By MRI, labral tears may be visualized as discrete linear areas of increased signal intensity within the normal signal void of the labrum (Figs. 6-6 and 6-7). These areas show moderate intensity on T1-weighted images and high intensity on T2-weighted images. With recurrent dislocation or subluxation, the labrum can become fragmented or attenuated.

FIGURE 6-6. SLAP lesion and posterior labral tear in a patient with history of posterior instability. A: Coronal oblique T1-weighted fat suppressed MR arthrogram demonstrates increased signal intensity within the BLC extending on the biceps tendon (arrowhead) characteristic of a type IV SLAP lesion. B: Axial T1-weighted MR arthrogram demonstrates increased signal within the posterior labrum (arrowhead ). There is a cyst within the posterior aspect of the spinoglenoid notch with high–signal-intensity contrast extending into the cyst.

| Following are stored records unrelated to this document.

(** A row update that moves the holdings of one user by [delta]. *)
Lemma update_user_total id f delta d d' u :
  healthy_accounts d -> users d !! id = Some u ->
  (forall u0 u1, f u0 = Some u1 -> user_wf u0 -> currency_nonnull u0 ->
     user_wf u1 /\ currency_nonnull u1 /\ holdings u1 = holdings u0 + delta) ->
  update_user id f d = Some d' ->
  healthy_accounts d' /\ total_holdings d' = total_holdings d + delta
  /\ platform_revenue d' = platform_revenue d /\ settlements d' = settlements d
  /\ (forall i, is_Some (users d !! i) -> is_Some (users d' !! i)).
Proof.
  intros Hh Hu Hf H. destruct (Hh id u Hu) as [W N].
  eapply update_user_lookup in H as (u' & Hfu & ->); [|done].
  destruct (Hf _ _ Hfu W N) as (W' & N' & Hd). split_and!; [| |done..|].
  - by apply map_Forall_insert_2.
  - unfold total_holdings. simpl. rewrite (total_holdings_insert _ _ _ _ Hu). lia.
  - intros i Hi. simpl. destruct (decide (i = id)) as [->|];
      [rewrite lookup_insert_eq; eauto|by rewrite lookup_insert_ne].
Qed.

Lemma add_locked_delta a u u' :
  (G8 | a) -> add_locked a u = Some u' -> user_wf u -> currency_nonnull u ->
  user_wf u' /\ currency_nonnull u' /\ holdings u' = holdings u + a.
Proof.
  intros Ga H W N. split; [by eapply add_locked_wf|]. destruct W as (_ & Wl & _).
  destruct N as [[b Hb] [l Hl]]. unfold add_locked in H. rewrite Hl in *. simpl in Wl.
  destruct (col_add (Some l) a) as [c|] eqn:E; [|done]. injection H as <-.
  apply col_add_near in E as (r & -> & _ & X). unfold currency_nonnull, holdings. simpl.
  rewrite Hb, Hl. simpl. rewrite X by auto. split; [eauto|unfold id; lia].
Qed.

Lemma add_balance_delta a u u' :
  (G8 | a) -> add_balance a u = Some u' -> user_wf u -> currency_nonnull u ->
  user_wf u' /\ currency_nonnull u' /\ holdings u' = holdings u + a.
Proof.
  intros Ga H W N. split; [by eapply add_balance_wf|]. destruct W as (Wb & _).
  destruct N as [[b Hb] [l Hl]]. unfold add_balance in H. rewrite Hb in *. simpl in Wb.
  destruct (col_add (Some b) a) as [c|] eqn:E; [|done]. injection H as <-.
  apply col_add_near in E as (r & -> & _ & X). unfold currency_nonnull, holdings. simpl.
  rewrite Hb, Hl. simpl. rewrite X by auto. split; [eauto|unfold id; lia].
Qed.

Lemma record_revenue_total s amount kind what now w w' :
  (G8 | default 0 amount) ->
  record_revenue s amount kind what now w = (Ok tt, w') ->
  users (st w') = users (st w) /\ settlements (st w') = settlements (st w)
  /\ sumZ r_amount (platform_revenue (st w'))
     = sumZ r_amount (platform_revenue (st w)) + Z.max 0 (default 0 amount).
Proof.
  unfold record_revenue. intros Ga H. destruct amount as [a|]; [|apply ret_Ok in H as [_ <-]; split_and!; [done..|simpl; lia]].
  destruct (0 <? a) eqn:E; run_steps; to_prop; simpl; [|split_and!; [done..|lia]].
  match goal with X : insert_revenue _ _ _ _ _ _ = Some _ |- _ =>
    unfold insert_revenue in X; destruct (settlements (st w) !! _); [|done];
    destruct (num8 a) as [r|] eqn:En; simplify_eq/=; rewrite <- X end.
  simpl. rewrite sumZ_app. apply num8_id in En as ->; [|done]. simpl. split_and!; [done..|lia].
Qed.

Lemma release_escrow_frame p desc d d' :
  release_escrow p desc d = Some d' ->
  users d' = users d /\ platform_revenue d' = platform_revenue d.
Proof. unfold release_escrow. intros. by simplify_eq/=. Qed.

(** Amounts a column holds without rounding. *)
Definition amounts_on_grid (s : Settlement) : Prop :=
  (G8 | dmul (st_energy_amount s) (st_price s)) /\ (G8 | st_net_amount s)
  /\ (G8 | st_fee_amount s) /\ (G8 | default 0 (st_wheeling_charge s))
  /\ (G8 | default 0 (st_loss_cost s)).

(** Conservation, when nothing is rounded. *)
Lemma finalize_total s now w w' :
  healthy_accounts (st w) ->
  is_Some (users (st w) !! st_buyer_id s) -> is_Some (users (st w) !! st_seller_id s) ->
  amounts_on_grid s -> 0 <= st_fee_amount s -> 0 <= default 0 (st_wheeling_charge s) ->
  st_fee_amount s + st_net_amount s + default 0 (st_wheeling_charge s)
    = dmul (st_energy_amount s) (st_price s) ->
  finalize_escrow s now w = (Ok tt, w') ->
  total_currency (st w') = total_currency (st w) + Z.max 0 (default 0 (st_loss_cost s)).
Proof.
  intros Hh [ub Hb] [us Hs] (Gc & Gn & Gf & Gw & Gl) Hf Hw Hsum E.
  unfold finalize_escrow in E. run_steps.
  repeat match goal with X : record_revenue _ _ _ _ _ _ = (Ok ?t, _) |- _ =>
    destruct t; apply record_revenue_total in X as (? & ? & ?);
      [|done] end.
  match goal with X : release_escrow _ _ _ = Some _ |- _ =>
    apply release_escrow_frame in X as [Hru Hrr] end.
  match goal with X : update_user _ (add_locked_energy _) _ = Some _ |- _ => rename X into U1 end.
  match goal with X : update_user _ (add_locked _) _ = Some _ |- _ => rename X into U2 end.
  match goal with X : update_user _ (add_balance _) _ = Some _ |- _ => rename X into U3 end.
  match goal with X : st ?a = st w |- _ => rewrite X in U1 end.
  eapply (update_user_total _ _ 0) in U1 as (Hh1 & T1 & R1 & _ & K1); [|done..|]; cycle 1.
  { intros u0 u1 X W N. destruct (add_locked_energy_keeps _ _ _ X W N) as (? & ? & ?).
    split_and!; auto; lia. }
  destruct (K1 (st_buyer_id s)) as [ub1 Hb1]; [eauto|].
  eapply (update_user_total _ _ (- dmul (st_energy_amount s) (st_price s)))
    in U2 as (Hh2 & T2 & R2 & _ & K2); [|done..|]; cycle 1.
  { intros u0 u1. apply add_locked_delta. by apply Z.divide_opp_r. }
  destruct (K2 (st_seller_id s)) as [us2 Hs2]; [apply K1; eauto|].
  eapply (update_user_total _ _ (st_net_amount s)) in U3 as (Hh3 & T3 & R3 & _ & _);
    [|done..|]; cycle 1.
  { intros u0 u1. by apply add_balance_delta. }
  unfold total_currency, total_holdings in *. norm_st. simpl default in *.
  chase users. chase platform_revenue.
  match goal with X : platform_revenue (st ?x) = platform_revenue (st ?y),
                  Y : platform_revenue (st ?y) = platform_revenue (st ?z),
                  Z : platform_revenue (st ?z) = platform_revenue (st w) |- _ =>
    assert (R : platform_revenue (st x) = platform_revenue (st w)) by congruence;
    rewrite R in * end.
  lia.
Qed.

(** The revenue a settlement owes: its positive amounts, each with its type and heading. *)
Definition revenue_due (s : Settlement) : list (Decimal * (string * string)) :=
  List.filter (fun x => 0 <? fst x)
    [(st_fee_amount s, ("platform_fee", "Platform fee"));
     (default 0 (st_wheeling_charge s), ("wheeling_charge", "Wheeling charge"));
     (default 0 (st_loss_cost s), ("loss_cost", "Grid loss cost"))].

Definition revenue_row (s : Settlement) (now : DateTime) (x : Decimal * (string * string)) (r : RevenueRow)
    : Prop :=
  r_settlement_id r = st_id s /\ num8 (fst x) = Some (r_amount r) /\ r_revenue_type r = fst (snd x)
  /\ r_description r = Some (snd (snd x) +:+ " for settlement " +:+ uuid_to_string (st_id s))
  /\ r_created_at r = now.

FIGURE 6-7. Bankart lesion. A: Axial T1-weighted images of a left shoulder MR arthrogram demonstrate the fibrocartilaginous Bankart lesion of the anterior glenoid labrum (arrow). B: Coronal T1-weighted fat suppression demonstrates the inferior (short arrow) and the superior (long arrow) extensions of the labral tears.

Capsular detachment from the scapula (i.e., stripping) is visualized by T2-weighted MRI as an area of high–signalintensity fluid dissecting medially from the glenoid rim. With trauma to the subscapularis tendon, there can be medial retraction of the muscle-tendon junction when the tendon is completely ruptured. Chronic atrophy of the subscapularis muscle belly is identified by high–signal-intensity fatty replacement. The glenoid marrow underlying a labral detachment may show pathologically decreased signal intensity even before the plain film radiograph shows an osseous Bankart lesion. MRI and CT can be used to visualize Bankart fractures of the anterior glenoid and the Hill-Sachs compression deformity of the posterolateral humeral head (14,15) and are both useful in the assessment of the extent of a Hill-Sachs defect in patients with engaging lesions. Patients with the rarer posterior instability show similar posterior labral, capsular, and muscular defects.